Multicenter external validation of prediction models for clinical outcomes after spinal fusion for lumbar degenerative disease

To address the problem of significant variability in postoperative outcome after lumbar fusion surgery due to a wide range of patient characteristics [5], CPMs were developed assisting in the decision-making process [23]. Khor’s model demonstrated good calibration and performance in their own, internal validation cohort [6] with comparable values in a small single-center external validation cohort [9]. Here, we performed a rigorous, multicenter external validation of Khor’s models (coined the SCOAP-CERTAIN tool) for prediction achieving the MCIC for 3 different clinical outcomes at 12 months postoperatively after lumbar fusion for degenerative disease. With data from the FUSE-ML study, we assess generalization of these CPMs and find that – while in terms of discrimination (binary prediction) the models generalize moderately well – the calibration (continuous risk assessment) seems to lack in robustness, although the cohorts appear comparable.

It is notoriously difficult to predict treatment response for patients undergoing lumbar spinal fusion for degenerative disease. While some indications such as isthmic spondylolisthesis represent a relatively clear indication for fusion, others such as low-grade degenerative spondylolisthesis with stenosis are less clear to benefit from addition of fusion [24, 25] The most extreme example certainly is chronic low back pain with concomitant discopathy [26]. While some individual patients with this pathology do profit from fusion, an unselected population does not: Randomized studies consistently indicate that, on the whole, fusion surgery does not yield significantly superior outcomes compared to conservative treatment for chronic low back pain [27]. Although surgery may not exhibit a clear advantage over conservative approaches in unselected patients with chronic low back pain, specific subsets of patients can genuinely experience benefits [28]. The critical factor for success in degenerative spine surgery lies in meticulous patient selection.
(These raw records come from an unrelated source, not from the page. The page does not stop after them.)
(** * ClassMap: the attribute-resolution table of atom (src/class_map.cpp)

    A shallow embedding of the open-addressing table [ClassMap] and of the
    functions [ClassMap_LookupMember], [insert_member], [ClassMap_new],
    [ClassMap_clear] and [ClassMap_traverse], followed by the properties
    stated about them.

    Conventions.
    - [uint32_t] values are integers of [Z]; every operation that can leave
      the range [0, 2^32) is followed by its wrap-around [u32].
    - The entry array is a [list ClassMapEntry]; the pointer [base + i] is
      the list position [i].  Reading outside the array is undefined in
      C++ and is the outcome [Fault] here.
    - The two [while( true )] loops take a step budget; [Diverge] is the
      outcome of a loop that has not left after that many iterations.
    - [Py_INCREF], [Py_DECREF] are recorded, in program order, as a log of
      [rc_event]s returned next to the value.
    - [size_t] is taken wide enough for [sizeof( ClassMapEntry ) *
      allocated], as it is where pointers have 64 bits; whether the two
      allocations succeed is an argument of [ClassMap_new]. *)

From Stdlib Require Import ZArith Lia Ascii String List.
From stdpp Require Import base tactics option list.

Local Open Scope Z_scope.

(** ** Machine integers *)

Module U32.

Definition width : Z := 32.
Definition modulus : Z := 2 ^ width.

(** Wrap-around of an unsigned 32-bit result. *)
Definition u32 (x : Z) : Z := x mod modulus.

Definition add (a b : Z) : Z := u32 (a + b).
Definition sub (a b : Z) : Z := u32 (a - b).
Definition mul (a b : Z) : Z := u32 (a * b).
Definition shl (a n : Z) : Z := u32 (Z.shiftl a n).
Definition shr (a n : Z) : Z := Z.shiftr a n.

Definition in_range (x : Z) : Prop := 0 <= x < modulus.

End U32.

Import U32.

(** ** Python objects seen by the table *)

(** A [PyStringObject] is modelled by its contents. *)
Definition PyStringObject : Type := string.

(** A [Member] is opaque to the table: only its address is known. *)
Inductive Member : Type := MemberAt (addr : Z).

(** The objects a dict handed to [ClassMap_new] can hold: strings,
    members, and objects of any other type (named by [tp_name]). *)
Inductive PyObject : Type :=
| PyStr (s : PyStringObject)
| PyMember (m : Member)
| PyOther (tp_name : string) (addr : Z).

(** The argument [members] of [ClassMap_new]: an exact dict, given by its
    items in the order [PyDict_Next] yields them, or some other object. *)
Inductive PyArg : Type :=
| ArgDict (items : list (PyObject * PyObject))
| ArgObject (o : PyObject).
In the past, different methods were established to help select the best treatment option of the individual patient. From discography to pantaloon casting or considering radiological modifiers such as Modic-type endplate changes, many potential predicts of surgical success were evaluated, but often with very limited predictive ability [26, 28]. First, mostly radiological or physician-based outcomes were assessed, but over time, patient-reported outcome measures (PROMs) such as ODI [29] were implemented and validated trying to quantify and weigh symptoms to in the end justify risk and benefits of a potential surgery [30]. This then opened up the possibility of truly personalized medicine: Currently, the aim and idea of medical decisions is to consider every personal aspect of a patient’s physical and mental characteristics for the perfect treatment to fulfill the wide range of demanding aspects, such as symptom release for the patient, healing or preventing progression of a disease and balancing costs of the healthcare system by avoiding unnecessary diagnostics and treatments and complications [31, 32]. Another delicate aspect complicating medical decision making, is the wide range of symptoms that can be present in patients with degenerative lumbar spine diseases, e.g. facet-mediated pain, discogenic pain or myofascial pain [33], among others. The easiest would be, if we could pinpoint specific symptoms or patient characteristics, knowing that lumbar fusion would ease this symptom. With more information regarding the patient and e.g. the comorbidities to weigh up the risks of surgery in general versus the expected benefit, this could lead to improved risk–benefit counseling during clinics [34].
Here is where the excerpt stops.